(** * A shallow embedding of [secret_santa.py] (hli/secret-santa)

    The script reads a configuration file into a dictionary, draws a
    random greedy assignment of givers to receivers (retrying a bounded
    number of times), tags it with a short identifier taken from a UUID
    and reports it.  This file embeds the parts the specification talks
    about:

    - Python string helpers ([str.strip], [str.split], slicing) over
      [string] (ASCII text);
    - the process-wide random source as an explicit stream of draws, with
      [random.shuffle] and [random.choice] as CPython implements them;
    - [parse_config_file], [get_assignments] and the retry loop of
      [__main__];
    - [uuid.uuid4().hex[:MAX_ASSIGNMENT_UUID_LENGTH]];
    - a heap of Python objects, in which [get_assignments] is replayed to
      observe which objects it writes. *)

From Stdlib Require Import Ascii String ZArith Lia.
From stdpp Require Import base gmap sets list strings.

Open Scope string_scope.

(* ================================================================= *)
(** ** Python exceptions and results *)

(** The messages of the [Exception]s raised by the script, with the data
    they format. *)
Inductive message :=
| BadExclusionFormat (assignment_exclusions : string)
| DuplicatePersonId (person_id : string)
| UnknownExclusionIds (ids : gset string)
| MissingAdministratorEmail
| MissingAdministratorEmailPassword
| MissingParticipants
| AssignmentInfeasible (attempts : nat).

Inductive exn :=
| KeyError (key : string)
| ValueError
| IndexError
| TypeError
| Exception (msg : message).

(** A computation that returns a value or raises. *)
Inductive res (A : Type) :=
| Ok (a : A)
| Raise (e : exn).
Arguments Ok {A} a.
Arguments Raise {A} e.

(* ================================================================= *)
(** ** Python string helpers *)

Module PyStr.

(** [str.isspace] on one ASCII character: [\t \n \v \f \r], the
    separators [\x1c]..[\x1f] and the space. *)
Definition is_space (c : ascii) : bool :=
  let n := nat_of_ascii c in
  (Nat.leb 9 n && Nat.leb n 13) || (Nat.leb 28 n && Nat.leb n 32).

Fixpoint drop_space (l : list ascii) : list ascii :=
  match l with
  | [] => []
  | c :: l' => if is_space c then drop_space l' else l
  end.

(** [s.strip()] *)
Definition strip (s : string) : string :=
  string_of_list_ascii
    (rev (drop_space (rev (drop_space (list_ascii_of_string s))))).

Fixpoint split_chars (sep : ascii) (l : list ascii) : list (list ascii) :=
  match l with
  | [] => [[]]
  | c :: l' =>
      let rest := split_chars sep l' in
      if Ascii.eqb c sep then [] :: rest
      else match rest with
           | [] => [[c]]
           | w :: ws => (c :: w) :: ws
           end
  end.

(** [s.split(sep)] for a one-character separator. *)
Definition split (sep : ascii) (s : string) : list string :=
  map string_of_list_ascii (split_chars sep (list_ascii_of_string s)).

(** [s[1:-1]] *)
Definition slice_1_m1 (s : string) : string :=
  let l := list_ascii_of_string s in
  string_of_list_ascii (take (length l - 2) (drop 1 l)).

(** [s[0]] and [s[-1]] on a non-empty string. *)
Definition first_char (s : string) : option ascii :=
  head (list_ascii_of_string s).
Definition last_char (s : string) : option ascii :=
  last (list_ascii_of_string s).

End PyStr.

(* ================================================================= *)
(** ** The random source *)

Module Rand.

(** The process-wide generator, seen as the stream of the values that
    successive calls of [_randbelow] return.  [randbelow n] consumes one
    draw and reduces it below [n], so every stream is a legal source. *)
Definition rstate := nat -> nat.

Definition randbelow (n : nat) (r : rstate) : nat * rstate :=
  (r 0 mod n, fun k => r (S k)).

(** A stream starting with the draws [ds]. *)
Fixpoint prepend (ds : list nat) (r : rstate) : rstate :=
  match ds with
  | [] => r
  | d :: ds' => fun k => match k with 0 => d | S k' => prepend ds' r k' end
  end.

(** [x[i], x[j] = x[j], x[i]]; the indices are in range at every use. *)
Definition swap {A} (x : list A) (i j : nat) : list A :=
  match x !! i, x !! j with
  | Some xi, Some xj => <[j := xi]> (<[i := xj]> x)
  | _, _ => x
  end.

(** CPython's [random.shuffle]:
<<
    for i in reversed(range(1, len(x))):
        j = randbelow(i + 1)
        x[i], x[j] = x[j], x[i]
>>
    [shuffle_loop i] runs the iterations for [i, i-1, ..., 1]. *)
Fixpoint shuffle_loop {A} (i : nat) (x : list A) (r : rstate) : list A * rstate :=
  match i with
  | 0 => (x, r)
  | S i' =>
      let '(j, r') := randbelow (S i) r in
      shuffle_loop i' (swap x i j) r'
  end.

Definition shuffle {A} (x : list A) (r : rstate) : list A * rstate :=
  shuffle_loop (length x - 1) x r.

(** CPython's [random.choice]:
<<
    if not len(seq): raise IndexError(...)
    return seq[self._randbelow(len(seq))]
>> *)
Definition choice {A} (seq : list A) (r : rstate) : res (A * rstate) :=
  match seq with
  | [] => Raise IndexError
  | _ =>
      let '(i, r') := randbelow (length seq) r in
      match seq !! i with
      | Some x => Ok (x, r')
      | None => Raise IndexError
      end
  end.

(** The draw sequences [shuffle_loop i] consumes with every draw in the
    range [randbelow] gives it: the draw for index [i] lies below [i + 1]. *)
Fixpoint draws_in_range (i : nat) (ds : list nat) : bool :=
  match i, ds with
  | 0, [] => true
  | S i', d :: ds' => Nat.ltb d (S i) && draws_in_range i' ds'
  | _, _ => false
  end.

End Rand.

Import Rand.

(* ================================================================= *)
(** ** The configuration *)

Definition ADMINISTRATOR_EMAIL_KEY := "administrator_email".
Definition ADMINISTRATOR_EMAIL_PASSWORD_KEY := "administrator_email_password".
Definition PARTICIPANTS_KEY := "participants".

(** A value of [config[PARTICIPANTS_KEY]]: the dictionary with keys
    [name], [email] and [exclusion_ids]. *)
Record participant := {
  name : string;
  email : string;
  exclusion_ids : gset string
}.

(** The dictionary [config] while the file is being read: each of its
    three keys may still be absent. *)
Record cfg_dict := {
  cd_administrator_email : option string;
  cd_administrator_email_password : option string;
  cd_participants : option (gmap string participant)
}.

Definition cfg_empty : cfg_dict := Build_cfg_dict None None None.

(** The dictionary [parse_config_file] returns: its checks ensure that
    all three keys are present. *)
Record Config := {
  administrator_email : string;
  administrator_email_password : string;
  participants : gmap string participant
}.

(* ================================================================= *)
(** ** [parse_config_file] *)

Module Parse.
Import PyStr.

(** The format check of line 77:
    [not ax or ax[0] != '(' or ax[-1] != ')']. *)
Definition bad_exclusion_format (assignment_exclusions : string) : bool :=
  match first_char assignment_exclusions, last_char assignment_exclusions with
  | Some c0, Some cl => negb (Ascii.eqb c0 "(") || negb (Ascii.eqb cl ")")
  | _, _ => true
  end.

(** Lines 81-84: the exclusion set of a participant line. *)
Definition parse_exclusion_ids (person_id assignment_exclusions : string) : gset string :=
  let exclusion_ids : gset string :=
    list_to_set (map strip (split ";" (slice_1_m1 assignment_exclusions))) in
  let exclusion_ids :=
    if decide ("" ∈ exclusion_ids) then exclusion_ids ∖ {[ "" ]} else exclusion_ids in
  exclusion_ids ∪ {[ person_id ]}.

(** One participant line (line number 2 and later), lines 71-95, on the
    dictionary [config] and the set [all_exclusion_ids]. *)
Definition parse_participant_line (line : string) (config : cfg_dict)
    (all_exclusion_ids : gset string) : res (cfg_dict * gset string) :=
  if String.eqb (strip line) "" then Ok (config, all_exclusion_ids) else
  match map strip (split "," line) with
  | [person_id; name; email; assignment_exclusions] =>
      if bad_exclusion_format assignment_exclusions
      then Raise (Exception (BadExclusionFormat assignment_exclusions)) else
      let exclusion_ids := parse_exclusion_ids person_id assignment_exclusions in
      let all_exclusion_ids := all_exclusion_ids ∪ exclusion_ids in
      (* config.setdefault(PARTICIPANTS_KEY, {}) *)
      let pd := default ∅ (cd_participants config) in
      if decide (person_id ∈ dom pd)
      then Raise (Exception (DuplicatePersonId person_id)) else
      Ok ({| cd_administrator_email := cd_administrator_email config;
             cd_administrator_email_password := cd_administrator_email_password config;
             cd_participants :=
               Some (<[ person_id := {| name := name; email := email;
                                        exclusion_ids := exclusion_ids |} ]> pd) |},
          all_exclusion_ids)
  | _ => Raise ValueError  (* the unpacking of line 74 *)
  end.

(** [for line_number, line in enumerate(cfg_file)], lines 65-95. *)
Fixpoint parse_lines (line_number : nat) (lines : list string) (config : cfg_dict)
    (all_exclusion_ids : gset string) : res (cfg_dict * gset string) :=
  match lines with
  | [] => Ok (config, all_exclusion_ids)
  | line :: lines' =>
      match line_number with
      | 0 =>
          parse_lines 1 lines'
            {| cd_administrator_email := Some (strip line);
               cd_administrator_email_password := cd_administrator_email_password config;
               cd_participants := cd_participants config |} all_exclusion_ids
      | 1 =>
          parse_lines 2 lines'
            {| cd_administrator_email := cd_administrator_email config;
               cd_administrator_email_password := Some line;
               cd_participants := cd_participants config |} all_exclusion_ids
      | _ =>
          match parse_participant_line line config all_exclusion_ids with
          | Raise e => Raise e
          | Ok (config', all') => parse_lines (S line_number) lines' config' all'
          end
      end
  end.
◇ ◇ ◇
**Task prompt:**
A single number is the answer: the count of lines in the material above that contain "Module".

**Answer for this exercise:**
3